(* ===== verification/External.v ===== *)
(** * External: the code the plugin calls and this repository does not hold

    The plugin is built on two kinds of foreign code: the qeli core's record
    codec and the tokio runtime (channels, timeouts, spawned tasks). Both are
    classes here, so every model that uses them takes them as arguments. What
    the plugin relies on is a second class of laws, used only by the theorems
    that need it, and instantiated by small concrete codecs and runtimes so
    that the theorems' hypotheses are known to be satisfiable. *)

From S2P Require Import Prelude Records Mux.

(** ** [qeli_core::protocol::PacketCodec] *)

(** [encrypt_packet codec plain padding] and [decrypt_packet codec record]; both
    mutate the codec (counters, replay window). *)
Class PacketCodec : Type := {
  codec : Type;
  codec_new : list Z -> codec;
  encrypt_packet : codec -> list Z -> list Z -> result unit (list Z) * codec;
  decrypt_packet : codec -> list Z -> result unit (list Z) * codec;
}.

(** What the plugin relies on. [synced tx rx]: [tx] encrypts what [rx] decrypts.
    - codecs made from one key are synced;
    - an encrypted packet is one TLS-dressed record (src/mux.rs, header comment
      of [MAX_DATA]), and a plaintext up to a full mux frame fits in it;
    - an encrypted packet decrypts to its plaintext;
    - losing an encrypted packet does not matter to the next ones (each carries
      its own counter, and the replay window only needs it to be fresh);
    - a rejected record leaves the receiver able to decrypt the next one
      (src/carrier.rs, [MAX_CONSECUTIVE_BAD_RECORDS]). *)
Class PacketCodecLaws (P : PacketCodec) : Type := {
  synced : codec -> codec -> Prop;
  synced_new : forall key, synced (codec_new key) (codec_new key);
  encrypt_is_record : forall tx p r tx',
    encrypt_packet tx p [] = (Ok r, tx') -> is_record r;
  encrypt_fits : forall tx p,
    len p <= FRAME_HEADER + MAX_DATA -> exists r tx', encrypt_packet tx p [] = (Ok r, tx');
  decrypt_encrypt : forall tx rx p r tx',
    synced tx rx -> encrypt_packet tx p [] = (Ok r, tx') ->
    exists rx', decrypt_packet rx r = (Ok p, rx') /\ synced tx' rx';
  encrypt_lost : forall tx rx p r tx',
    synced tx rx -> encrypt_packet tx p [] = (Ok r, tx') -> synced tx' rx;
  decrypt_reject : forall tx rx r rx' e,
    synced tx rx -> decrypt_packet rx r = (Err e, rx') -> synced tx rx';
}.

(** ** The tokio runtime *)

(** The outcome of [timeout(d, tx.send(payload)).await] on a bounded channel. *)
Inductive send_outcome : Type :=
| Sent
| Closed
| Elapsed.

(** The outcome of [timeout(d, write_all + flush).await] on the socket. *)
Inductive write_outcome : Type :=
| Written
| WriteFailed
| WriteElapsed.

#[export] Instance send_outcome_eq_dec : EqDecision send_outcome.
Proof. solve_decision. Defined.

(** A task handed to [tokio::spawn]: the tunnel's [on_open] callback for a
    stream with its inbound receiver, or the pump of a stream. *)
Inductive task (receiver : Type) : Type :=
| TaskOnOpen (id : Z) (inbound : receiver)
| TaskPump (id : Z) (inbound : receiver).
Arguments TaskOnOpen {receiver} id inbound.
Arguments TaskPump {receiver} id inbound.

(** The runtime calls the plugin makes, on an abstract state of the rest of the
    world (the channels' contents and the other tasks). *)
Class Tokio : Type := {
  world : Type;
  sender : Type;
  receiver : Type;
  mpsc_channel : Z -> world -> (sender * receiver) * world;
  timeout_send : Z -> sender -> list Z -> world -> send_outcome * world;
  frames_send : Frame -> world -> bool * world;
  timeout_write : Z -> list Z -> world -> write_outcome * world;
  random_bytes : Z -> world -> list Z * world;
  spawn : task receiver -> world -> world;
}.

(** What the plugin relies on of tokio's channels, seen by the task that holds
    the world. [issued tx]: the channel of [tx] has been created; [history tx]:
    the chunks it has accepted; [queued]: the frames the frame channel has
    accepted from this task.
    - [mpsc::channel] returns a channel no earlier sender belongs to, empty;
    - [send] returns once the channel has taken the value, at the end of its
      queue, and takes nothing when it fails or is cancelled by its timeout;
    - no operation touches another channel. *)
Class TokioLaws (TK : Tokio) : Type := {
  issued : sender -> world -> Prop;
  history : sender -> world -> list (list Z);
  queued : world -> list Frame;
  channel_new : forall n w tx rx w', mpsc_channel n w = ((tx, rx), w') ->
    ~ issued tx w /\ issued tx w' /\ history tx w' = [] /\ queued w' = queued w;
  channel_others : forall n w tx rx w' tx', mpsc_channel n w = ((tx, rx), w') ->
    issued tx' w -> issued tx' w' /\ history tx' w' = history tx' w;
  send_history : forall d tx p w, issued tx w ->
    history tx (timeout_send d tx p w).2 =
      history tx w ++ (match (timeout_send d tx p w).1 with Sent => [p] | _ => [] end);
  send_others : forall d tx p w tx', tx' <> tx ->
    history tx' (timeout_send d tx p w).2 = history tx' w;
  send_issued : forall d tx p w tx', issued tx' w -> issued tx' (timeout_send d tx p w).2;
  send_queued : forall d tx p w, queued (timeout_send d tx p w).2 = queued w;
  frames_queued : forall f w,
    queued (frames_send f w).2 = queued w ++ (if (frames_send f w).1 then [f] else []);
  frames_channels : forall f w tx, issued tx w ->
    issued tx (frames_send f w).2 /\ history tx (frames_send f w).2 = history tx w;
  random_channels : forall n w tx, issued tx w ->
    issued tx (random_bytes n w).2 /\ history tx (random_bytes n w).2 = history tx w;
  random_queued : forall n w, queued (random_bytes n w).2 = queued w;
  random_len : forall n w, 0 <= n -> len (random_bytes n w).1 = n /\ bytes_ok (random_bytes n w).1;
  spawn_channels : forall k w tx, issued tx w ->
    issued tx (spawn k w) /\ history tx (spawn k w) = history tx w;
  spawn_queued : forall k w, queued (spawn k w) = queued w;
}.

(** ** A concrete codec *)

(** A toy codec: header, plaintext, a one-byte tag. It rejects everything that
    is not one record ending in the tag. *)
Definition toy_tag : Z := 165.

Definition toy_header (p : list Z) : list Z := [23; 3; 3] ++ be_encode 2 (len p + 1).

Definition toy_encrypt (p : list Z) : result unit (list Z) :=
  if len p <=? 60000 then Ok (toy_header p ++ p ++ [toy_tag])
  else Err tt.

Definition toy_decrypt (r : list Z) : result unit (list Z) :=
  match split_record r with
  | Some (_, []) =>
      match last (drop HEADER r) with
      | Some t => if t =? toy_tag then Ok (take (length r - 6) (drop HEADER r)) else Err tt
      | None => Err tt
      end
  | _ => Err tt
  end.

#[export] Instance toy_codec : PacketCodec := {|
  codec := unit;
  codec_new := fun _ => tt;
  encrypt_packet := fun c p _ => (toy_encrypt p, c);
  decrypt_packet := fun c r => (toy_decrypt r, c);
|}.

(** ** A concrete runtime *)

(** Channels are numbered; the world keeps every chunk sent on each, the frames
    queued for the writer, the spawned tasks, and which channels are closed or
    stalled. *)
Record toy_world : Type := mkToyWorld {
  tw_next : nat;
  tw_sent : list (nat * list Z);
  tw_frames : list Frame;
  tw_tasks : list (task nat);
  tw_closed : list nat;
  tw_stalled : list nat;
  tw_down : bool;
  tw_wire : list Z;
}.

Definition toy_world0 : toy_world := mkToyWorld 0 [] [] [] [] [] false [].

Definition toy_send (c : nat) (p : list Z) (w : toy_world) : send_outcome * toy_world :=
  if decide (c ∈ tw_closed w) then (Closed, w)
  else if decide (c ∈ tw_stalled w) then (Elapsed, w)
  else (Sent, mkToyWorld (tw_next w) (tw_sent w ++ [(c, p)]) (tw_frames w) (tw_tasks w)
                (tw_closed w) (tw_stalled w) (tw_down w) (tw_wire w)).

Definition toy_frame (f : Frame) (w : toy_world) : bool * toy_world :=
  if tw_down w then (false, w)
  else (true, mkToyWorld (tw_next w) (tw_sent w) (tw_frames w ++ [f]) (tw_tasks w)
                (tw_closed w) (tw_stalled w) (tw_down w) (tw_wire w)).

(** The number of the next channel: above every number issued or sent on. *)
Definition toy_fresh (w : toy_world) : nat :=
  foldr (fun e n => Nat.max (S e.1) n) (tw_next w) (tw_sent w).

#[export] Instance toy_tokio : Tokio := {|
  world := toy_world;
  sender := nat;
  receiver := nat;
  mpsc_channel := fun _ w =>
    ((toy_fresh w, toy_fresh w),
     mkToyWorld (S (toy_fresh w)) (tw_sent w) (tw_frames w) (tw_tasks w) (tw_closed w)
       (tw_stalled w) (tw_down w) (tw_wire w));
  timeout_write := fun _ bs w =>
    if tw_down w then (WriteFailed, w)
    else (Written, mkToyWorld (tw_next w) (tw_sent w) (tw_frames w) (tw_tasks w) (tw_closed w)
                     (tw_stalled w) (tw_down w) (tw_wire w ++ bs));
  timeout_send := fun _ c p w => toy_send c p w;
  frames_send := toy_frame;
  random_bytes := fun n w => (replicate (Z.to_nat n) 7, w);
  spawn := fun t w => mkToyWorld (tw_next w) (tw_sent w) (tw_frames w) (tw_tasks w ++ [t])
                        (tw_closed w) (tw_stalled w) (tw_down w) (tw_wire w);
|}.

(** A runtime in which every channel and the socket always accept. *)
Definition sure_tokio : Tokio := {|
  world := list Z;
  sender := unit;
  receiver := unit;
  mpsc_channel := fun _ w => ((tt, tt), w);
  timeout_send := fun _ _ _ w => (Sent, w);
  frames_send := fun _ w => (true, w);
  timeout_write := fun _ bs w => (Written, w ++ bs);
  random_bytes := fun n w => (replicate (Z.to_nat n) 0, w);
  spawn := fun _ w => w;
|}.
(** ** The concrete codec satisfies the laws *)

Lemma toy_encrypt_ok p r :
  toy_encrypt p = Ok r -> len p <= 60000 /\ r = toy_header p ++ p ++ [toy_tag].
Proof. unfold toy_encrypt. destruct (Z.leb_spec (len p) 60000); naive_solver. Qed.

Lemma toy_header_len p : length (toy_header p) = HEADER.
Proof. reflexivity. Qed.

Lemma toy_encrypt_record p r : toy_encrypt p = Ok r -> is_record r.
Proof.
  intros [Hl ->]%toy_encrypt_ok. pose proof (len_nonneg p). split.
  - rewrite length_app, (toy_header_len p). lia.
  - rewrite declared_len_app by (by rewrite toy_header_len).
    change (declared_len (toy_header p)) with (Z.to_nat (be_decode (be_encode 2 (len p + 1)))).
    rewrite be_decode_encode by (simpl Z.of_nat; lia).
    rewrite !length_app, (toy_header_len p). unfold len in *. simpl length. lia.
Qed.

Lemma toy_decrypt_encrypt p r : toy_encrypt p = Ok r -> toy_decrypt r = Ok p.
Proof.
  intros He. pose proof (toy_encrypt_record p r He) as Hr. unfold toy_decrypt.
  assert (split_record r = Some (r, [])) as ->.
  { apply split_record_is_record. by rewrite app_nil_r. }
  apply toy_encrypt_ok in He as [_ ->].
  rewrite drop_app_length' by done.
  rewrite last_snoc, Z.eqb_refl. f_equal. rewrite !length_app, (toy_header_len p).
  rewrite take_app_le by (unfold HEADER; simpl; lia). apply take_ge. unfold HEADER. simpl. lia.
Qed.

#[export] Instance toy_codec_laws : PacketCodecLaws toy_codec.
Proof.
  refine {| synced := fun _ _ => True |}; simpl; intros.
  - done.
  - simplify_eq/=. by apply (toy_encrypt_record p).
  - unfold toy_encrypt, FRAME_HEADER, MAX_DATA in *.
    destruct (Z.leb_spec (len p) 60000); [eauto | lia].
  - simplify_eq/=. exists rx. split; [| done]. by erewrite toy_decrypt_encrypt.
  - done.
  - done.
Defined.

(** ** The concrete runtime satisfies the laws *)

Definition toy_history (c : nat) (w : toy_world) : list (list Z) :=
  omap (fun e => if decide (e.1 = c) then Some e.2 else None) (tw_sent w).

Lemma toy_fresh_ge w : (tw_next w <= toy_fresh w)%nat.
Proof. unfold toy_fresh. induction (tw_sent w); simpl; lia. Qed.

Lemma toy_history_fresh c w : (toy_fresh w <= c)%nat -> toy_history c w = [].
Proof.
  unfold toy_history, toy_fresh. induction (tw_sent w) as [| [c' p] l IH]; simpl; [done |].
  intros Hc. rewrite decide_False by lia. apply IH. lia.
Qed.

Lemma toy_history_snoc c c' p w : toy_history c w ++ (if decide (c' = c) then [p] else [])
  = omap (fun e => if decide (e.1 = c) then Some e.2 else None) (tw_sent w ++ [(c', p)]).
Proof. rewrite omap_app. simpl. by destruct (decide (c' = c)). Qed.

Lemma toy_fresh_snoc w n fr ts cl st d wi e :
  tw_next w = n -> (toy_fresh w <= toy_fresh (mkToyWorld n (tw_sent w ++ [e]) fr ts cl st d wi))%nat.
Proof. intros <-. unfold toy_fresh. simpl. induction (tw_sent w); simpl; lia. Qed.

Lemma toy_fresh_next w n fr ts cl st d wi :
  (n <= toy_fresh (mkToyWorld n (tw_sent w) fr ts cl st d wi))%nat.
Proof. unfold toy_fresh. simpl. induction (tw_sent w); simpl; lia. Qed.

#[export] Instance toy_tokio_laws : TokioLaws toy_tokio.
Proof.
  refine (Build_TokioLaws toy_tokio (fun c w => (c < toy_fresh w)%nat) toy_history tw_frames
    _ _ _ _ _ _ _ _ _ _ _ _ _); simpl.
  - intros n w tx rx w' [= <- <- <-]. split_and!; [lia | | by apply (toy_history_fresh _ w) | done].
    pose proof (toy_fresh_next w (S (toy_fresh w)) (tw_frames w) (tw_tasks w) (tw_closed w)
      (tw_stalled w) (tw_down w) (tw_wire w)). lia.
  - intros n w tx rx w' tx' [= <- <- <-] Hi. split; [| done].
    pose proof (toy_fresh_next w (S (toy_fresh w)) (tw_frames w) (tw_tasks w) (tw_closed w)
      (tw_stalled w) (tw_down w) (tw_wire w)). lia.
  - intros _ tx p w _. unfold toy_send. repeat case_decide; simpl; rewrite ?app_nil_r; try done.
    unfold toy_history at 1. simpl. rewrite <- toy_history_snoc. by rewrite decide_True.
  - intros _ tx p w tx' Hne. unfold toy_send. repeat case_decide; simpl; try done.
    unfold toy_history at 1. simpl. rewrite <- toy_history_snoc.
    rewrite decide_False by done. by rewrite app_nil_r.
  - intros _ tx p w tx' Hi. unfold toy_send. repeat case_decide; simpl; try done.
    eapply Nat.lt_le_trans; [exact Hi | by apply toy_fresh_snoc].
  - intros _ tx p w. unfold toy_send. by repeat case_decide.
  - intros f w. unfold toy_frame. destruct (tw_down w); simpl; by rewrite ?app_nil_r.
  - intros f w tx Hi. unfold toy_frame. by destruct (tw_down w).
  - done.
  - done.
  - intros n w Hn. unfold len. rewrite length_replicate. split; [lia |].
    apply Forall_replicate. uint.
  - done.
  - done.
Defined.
---
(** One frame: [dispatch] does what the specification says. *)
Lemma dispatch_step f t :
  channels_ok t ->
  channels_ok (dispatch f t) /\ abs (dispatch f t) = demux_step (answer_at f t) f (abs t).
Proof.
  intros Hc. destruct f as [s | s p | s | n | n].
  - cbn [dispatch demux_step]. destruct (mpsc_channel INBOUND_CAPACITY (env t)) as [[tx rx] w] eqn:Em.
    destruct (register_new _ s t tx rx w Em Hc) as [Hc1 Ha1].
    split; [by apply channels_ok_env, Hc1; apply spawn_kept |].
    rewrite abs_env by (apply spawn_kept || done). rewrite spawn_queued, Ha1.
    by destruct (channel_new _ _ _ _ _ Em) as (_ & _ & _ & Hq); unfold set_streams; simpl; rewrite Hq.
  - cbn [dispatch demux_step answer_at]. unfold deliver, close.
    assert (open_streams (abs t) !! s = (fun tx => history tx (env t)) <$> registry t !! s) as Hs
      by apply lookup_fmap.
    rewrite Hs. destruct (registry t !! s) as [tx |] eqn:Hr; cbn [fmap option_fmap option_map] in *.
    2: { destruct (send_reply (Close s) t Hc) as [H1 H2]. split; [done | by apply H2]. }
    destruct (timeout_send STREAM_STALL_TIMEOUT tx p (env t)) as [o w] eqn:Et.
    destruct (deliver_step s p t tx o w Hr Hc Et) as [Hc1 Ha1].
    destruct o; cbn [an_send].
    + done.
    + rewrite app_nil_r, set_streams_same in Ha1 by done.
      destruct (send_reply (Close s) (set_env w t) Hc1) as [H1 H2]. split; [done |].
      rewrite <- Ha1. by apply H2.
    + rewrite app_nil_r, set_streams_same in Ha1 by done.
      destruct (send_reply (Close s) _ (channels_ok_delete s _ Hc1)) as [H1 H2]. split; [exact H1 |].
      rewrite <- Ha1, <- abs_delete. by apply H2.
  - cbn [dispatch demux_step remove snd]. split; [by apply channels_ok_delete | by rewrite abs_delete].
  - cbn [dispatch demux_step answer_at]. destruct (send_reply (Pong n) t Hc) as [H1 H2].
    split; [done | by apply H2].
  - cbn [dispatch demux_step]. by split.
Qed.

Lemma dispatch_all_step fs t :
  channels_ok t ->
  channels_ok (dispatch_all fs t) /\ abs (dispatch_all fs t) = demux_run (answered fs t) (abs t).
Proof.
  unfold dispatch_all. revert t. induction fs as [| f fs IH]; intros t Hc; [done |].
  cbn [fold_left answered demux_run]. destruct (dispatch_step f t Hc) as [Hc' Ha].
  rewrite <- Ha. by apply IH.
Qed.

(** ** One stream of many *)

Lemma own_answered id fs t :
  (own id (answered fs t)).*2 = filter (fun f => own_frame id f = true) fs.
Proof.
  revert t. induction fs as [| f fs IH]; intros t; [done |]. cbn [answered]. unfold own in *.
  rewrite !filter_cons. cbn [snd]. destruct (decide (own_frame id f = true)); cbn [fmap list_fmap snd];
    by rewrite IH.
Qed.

*Task details*. All lines above from the one with "if tw_down w then (false, w)" to the one with "timeout_write := fun _ bs w => (Written, w", inclusive, should be copied exactly, and no other lines.

*Answer area*.
  if tw_down w then (false, w)
  else (true, mkToyWorld (tw_next w) (tw_sent w) (tw_frames w ++ [f]) (tw_tasks w)
                (tw_closed w) (tw_stalled w) (tw_down w) (tw_wire w)).

(** The number of the next channel: above every number issued or sent on. *)
Definition toy_fresh (w : toy_world) : nat :=
  foldr (fun e n => Nat.max (S e.1) n) (tw_next w) (tw_sent w).

#[export] Instance toy_tokio : Tokio := {|
  world := toy_world;
  sender := nat;
  receiver := nat;
  mpsc_channel := fun _ w =>
    ((toy_fresh w, toy_fresh w),
     mkToyWorld (S (toy_fresh w)) (tw_sent w) (tw_frames w) (tw_tasks w) (tw_closed w)
       (tw_stalled w) (tw_down w) (tw_wire w));
  timeout_write := fun _ bs w =>
    if tw_down w then (WriteFailed, w)
    else (Written, mkToyWorld (tw_next w) (tw_sent w) (tw_frames w) (tw_tasks w) (tw_closed w)
                     (tw_stalled w) (tw_down w) (tw_wire w ++ bs));
  timeout_send := fun _ c p w => toy_send c p w;
  frames_send := toy_frame;
  random_bytes := fun n w => (replicate (Z.to_nat n) 7, w);
  spawn := fun t w => mkToyWorld (tw_next w) (tw_sent w) (tw_frames w) (tw_tasks w ++ [t])
                        (tw_closed w) (tw_stalled w) (tw_down w) (tw_wire w);
|}.

(** A runtime in which every channel and the socket always accept. *)
Definition sure_tokio : Tokio := {|
  world := list Z;
  sender := unit;
  receiver := unit;
  mpsc_channel := fun _ w => ((tt, tt), w);
  timeout_send := fun _ _ _ w => (Sent, w);
  frames_send := fun _ w => (true, w);
  timeout_write := fun _ bs w => (Written, w ++ bs);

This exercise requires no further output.